Assigned task: Each entry needs to be duplicated exactly.

Records shown START

(* ===== verification/Instances.v ===== *)
(** * Instances: executable stand-ins for the libraries

    The libraries of the program are parameters of the model.  Here each class is
    given a concrete function that meets its laws, so that the programs run and
    the hypotheses of the theorems are seen to hold somewhere. *)

From S2P Require Import World Repo RepoInv Sha256 RateLimit Config User Auth Webhook Http AuthHandler.
From S2P Require Import OrgsHandler ProjectsHandler TenantHandlers StorageHandler BillingHandler WebhooksHandler Router.
From stdpp Require Import gmap.
Open Scope Z_scope.
Open Scope list_scope.

(** ** Random *)

#[local] Instance toy_random : Random := {|
  uuid_NewString n := "u" +:+ Itoa (Z.of_nat n);
  pg_gen_random_uuid n := "g" +:+ Itoa (Z.of_nat n);
  rand_Read n := Some (replicate 32 (Z.of_nat n `mod` 256));
  tie_rank _ i := Z.of_nat i
|}.

#[local] Instance toy_random_spec : RandomSpec.
Proof.
  intros n l E. unfold rand_Read, toy_random in E. injection E as <-. split; [done|].
  pose proof (Z.mod_pos_bound (Z.of_nat n) 256 ltac:(lia)).
  repeat (apply Forall_cons_2; [done|]). apply Forall_nil_2.
Qed.

(** ** bcrypt: the password, a separator and the salt *)

#[local] Instance toy_bcrypt : Bcrypt := {|
  GenerateFromPassword n p :=
    if 72 <? len p then Err (ErrExt "bcrypt: password length exceeds 72 bytes")
    else Ok ((p +:+ "$") +:+ Itoa (Z.of_nat n));
  CompareHashAndPassword h p := HasPrefix h (p +:+ "$")
|}.

#[local] Instance toy_bcrypt_spec : BcryptSpec.
Proof.
  split; simpl.
  - intros n p h. case_ltb; intros [= <-]. apply HasPrefix_app.
  - intros n p Hp. case_ltb; [lia|eauto].
  - intros n p Hp. case_ltb; [eauto|lia].
Qed.
Definition get_projects : operation := MkOperation "GET" "/projects" "Projects" "List projects"
  true false true
  [MkParameter InHeader "X-Org-ID" TString true None]
  [body_of 200 (TMap (TArray (TRef (domain_ "project.Project"))));
   error_at 400;
   error_at 401;
   error_detail 500].

Definition post_projects : operation := MkOperation "POST" "/projects" "Projects" "Create project"
  true true true
  [MkParameter InHeader "X-Org-ID" TString true None;
   MkParameter InBody "body" (TRef (handlers_ "ProjectIn")) true None]
  [body_of 201 (TRef (domain_ "project.Project"));
   error_at 400;
   error_at 401;
   error_at 422;
   error_detail 500].

Definition get_projects_id : operation := MkOperation "GET" "/projects/{id}" "Projects" "Get project"
  true false true
  [MkParameter InHeader "X-Org-ID" TString true None;
   MkParameter InPath "id" TString true None]
  [body_of 200 (TRef (domain_ "project.Project"));
   error_at 400;
   error_at 404].

Definition delete_projects_id : operation := MkOperation "DELETE" "/projects/{id}" "Projects" "Delete project"
  true false true
  [MkParameter InHeader "X-Org-ID" TString true None;
   MkParameter InPath "id" TString true None]
  [no_body 204;
   error_at 400;
   error_at 404].

Definition patch_projects_id : operation := MkOperation "PATCH" "/projects/{id}" "Projects" "Update project"
  true true true
  [MkParameter InHeader "X-Org-ID" TString true None;
   MkParameter InPath "id" TString true None;
   MkParameter InBody "body" (TRef (handlers_ "ProjectIn")) true None]
  [body_of 200 (TRef (domain_ "project.Project"));
   error_at 400;
   error_at 401;
   error_at 422;
   error_detail 500].

Definition get_storage_files : operation := MkOperation "GET" "/storage/files" "Storage" "List files"
  true false true
  [MkParameter InHeader "X-Org-ID" TString true None;
   MkParameter InQuery "limit" TInteger false (Some 20);
   MkParameter InQuery "offset" TInteger false (Some 0)]
  [body_of 200 (TMap TAny);
   error_at 400;
   error_at 401;
   error_at 500].

Definition post_storage_files : operation := MkOperation "POST" "/storage/files" "Storage" "Register uploaded file"
  true true true
  [MkParameter InHeader "X-Org-ID" TString true None;
   MkParameter InBody "body" (TRef (handlers_ "fileCreateIn")) true None]
  [body_of 201 (TRef (domain_ "file.File"));
   error_at 400;
   error_at 401;
   error_at 422;
   error_at 500].

Definition get_storage_files_id : operation := MkOperation "GET" "/storage/files/{id}" "Storage" "Get file"
  true false true
  [MkParameter InHeader "X-Org-ID" TString true None;
   MkParameter InPath "id" TString true None]
  [body_of 200 (TRef (domain_ "file.File"));
   error_at 400;
   error_at 404].

Definition delete_storage_files_id : operation := MkOperation "DELETE" "/storage/files/{id}" "Storage" "Delete file"
  true false true
  [MkParameter InHeader "X-Org-ID" TString true None;
   MkParameter InPath "id" TString true None]
  [no_body 204;
   error_at 400;
   error_at 404;
   error_at 500].

Definition post_storage_presign : operation := MkOperation "POST" "/storage/presign" "Storage" "Get presigned upload URL"
  true true true
  [MkParameter InHeader "X-Org-ID" TString true None;
   MkParameter InBody "body" (TRef (handlers_ "presignPutIn")) true None]
  [body_of 200 (TRef (handlers_ "PresignPutResponse"));
   error_at 401;
   error_at 422;
   error_detail 500].

Definition post_storage_presign_download : operation := MkOperation "POST" "/storage/presign-download" "Storage" "Get presigned download URL"
  true true true
  [MkParameter InHeader "X-Org-ID" TString true None;
   MkParameter InBody "body" (TRef (handlers_ "presignGetIn")) true None]
  [body_of 200 (TRef (handlers_ "PresignGetResponse"));
   error_at 401;
   error_at 422;
   error_detail 500].

Definition get_webhooks_endpoints : operation := MkOperation "GET" "/webhooks/endpoints" "Webhooks" "List webhook endpoints"
  true false true
  [MkParameter InHeader "X-Org-ID" TString true None]
  [body_of 200 (TArray (TRef (domain_ "webhook.Endpoint")));
   error_at 401;
   error_at 500].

Records shown END

Your solution:
(* ===== verification/Instances.v ===== *)
(** * Instances: executable stand-ins for the libraries

    The libraries of the program are parameters of the model.  Here each class is
    given a concrete function that meets its laws, so that the programs run and
    the hypotheses of the theorems are seen to hold somewhere. *)

From S2P Require Import World Repo RepoInv Sha256 RateLimit Config User Auth Webhook Http AuthHandler.
From S2P Require Import OrgsHandler ProjectsHandler TenantHandlers StorageHandler BillingHandler WebhooksHandler Router.
From stdpp Require Import gmap.
Open Scope Z_scope.
Open Scope list_scope.

(** ** Random *)

#[local] Instance toy_random : Random := {|
  uuid_NewString n := "u" +:+ Itoa (Z.of_nat n);
  pg_gen_random_uuid n := "g" +:+ Itoa (Z.of_nat n);
  rand_Read n := Some (replicate 32 (Z.of_nat n `mod` 256));
  tie_rank _ i := Z.of_nat i
|}.

#[local] Instance toy_random_spec : RandomSpec.
Proof.
  intros n l E. unfold rand_Read, toy_random in E. injection E as <-. split; [done|].
  pose proof (Z.mod_pos_bound (Z.of_nat n) 256 ltac:(lia)).
  repeat (apply Forall_cons_2; [done|]). apply Forall_nil_2.
Qed.

(** ** bcrypt: the password, a separator and the salt *)

#[local] Instance toy_bcrypt : Bcrypt := {|
  GenerateFromPassword n p :=
    if 72 <? len p then Err (ErrExt "bcrypt: password length exceeds 72 bytes")
    else Ok ((p +:+ "$") +:+ Itoa (Z.of_nat n));
  CompareHashAndPassword h p := HasPrefix h (p +:+ "$")
|}.

#[local] Instance toy_bcrypt_spec : BcryptSpec.
Proof.
  split; simpl.
  - intros n p h. case_ltb; intros [= <-]. apply HasPrefix_app.
  - intros n p Hp. case_ltb; [lia|eauto].
  - intros n p Hp. case_ltb; [eauto|lia].
Qed.
Definition get_projects : operation := MkOperation "GET" "/projects" "Projects" "List projects"
  true false true
  [MkParameter InHeader "X-Org-ID" TString true None]
  [body_of 200 (TMap (TArray (TRef (domain_ "project.Project"))));
   error_at 400;
   error_at 401;
   error_detail 500].

Definition post_projects : operation := MkOperation "POST" "/projects" "Projects" "Create project"
  true true true
  [MkParameter InHeader "X-Org-ID" TString true None;
   MkParameter InBody "body" (TRef (handlers_ "ProjectIn")) true None]
  [body_of 201 (TRef (domain_ "project.Project"));
   error_at 400;
   error_at 401;
   error_at 422;
   error_detail 500].

Definition get_projects_id : operation := MkOperation "GET" "/projects/{id}" "Projects" "Get project"
  true false true
  [MkParameter InHeader "X-Org-ID" TString true None;
   MkParameter InPath "id" TString true None]
  [body_of 200 (TRef (domain_ "project.Project"));
   error_at 400;
   error_at 404].

Definition delete_projects_id : operation := MkOperation "DELETE" "/projects/{id}" "Projects" "Delete project"
  true false true
  [MkParameter InHeader "X-Org-ID" TString true None;
   MkParameter InPath "id" TString true None]
  [no_body 204;
   error_at 400;
   error_at 404].

Definition patch_projects_id : operation := MkOperation "PATCH" "/projects/{id}" "Projects" "Update project"
  true true true
  [MkParameter InHeader "X-Org-ID" TString true None;
   MkParameter InPath "id" TString true None;
   MkParameter InBody "body" (TRef (handlers_ "ProjectIn")) true None]
  [body_of 200 (TRef (domain_ "project.Project"));
   error_at 400;
   error_at 401;
   error_at 422;
   error_detail 500].

Definition get_storage_files : operation := MkOperation "GET" "/storage/files" "Storage" "List files"
  true false true
  [MkParameter InHeader "X-Org-ID" TString true None;
   MkParameter InQuery "limit" TInteger false (Some 20);
   MkParameter InQuery "offset" TInteger false (Some 0)]
  [body_of 200 (TMap TAny);
   error_at 400;
   error_at 401;
   error_at 500].

Definition post_storage_files : operation := MkOperation "POST" "/storage/files" "Storage" "Register uploaded file"
  true true true
  [MkParameter InHeader "X-Org-ID" TString true None;
   MkParameter InBody "body" (TRef (handlers_ "fileCreateIn")) true None]
  [body_of 201 (TRef (domain_ "file.File"));
   error_at 400;
   error_at 401;
   error_at 422;
   error_at 500].

Definition get_storage_files_id : operation := MkOperation "GET" "/storage/files/{id}" "Storage" "Get file"
  true false true
  [MkParameter InHeader "X-Org-ID" TString true None;
   MkParameter InPath "id" TString true None]
  [body_of 200 (TRef (domain_ "file.File"));
   error_at 400;
   error_at 404].

Definition delete_storage_files_id : operation := MkOperation "DELETE" "/storage/files/{id}" "Storage" "Delete file"
  true false true
  [MkParameter InHeader "X-Org-ID" TString true None;
   MkParameter InPath "id" TString true None]
  [no_body 204;
   error_at 400;
   error_at 404;
   error_at 500].

Definition post_storage_presign : operation := MkOperation "POST" "/storage/presign" "Storage" "Get presigned upload URL"
  true true true
  [MkParameter InHeader "X-Org-ID" TString true None;
   MkParameter InBody "body" (TRef (handlers_ "presignPutIn")) true None]
  [body_of 200 (TRef (handlers_ "PresignPutResponse"));
   error_at 401;
   error_at 422;
   error_detail 500].

Definition post_storage_presign_download : operation := MkOperation "POST" "/storage/presign-download" "Storage" "Get presigned download URL"
  true true true
  [MkParameter InHeader "X-Org-ID" TString true None;
   MkParameter InBody "body" (TRef (handlers_ "presignGetIn")) true None]
  [body_of 200 (TRef (handlers_ "PresignGetResponse"));
   error_at 401;
   error_at 422;
   error_detail 500].

Definition get_webhooks_endpoints : operation := MkOperation "GET" "/webhooks/endpoints" "Webhooks" "List webhook endpoints"
  true false true
  [MkParameter InHeader "X-Org-ID" TString true None]
  [body_of 200 (TArray (TRef (domain_ "webhook.Endpoint")));
   error_at 401;
   error_at 500].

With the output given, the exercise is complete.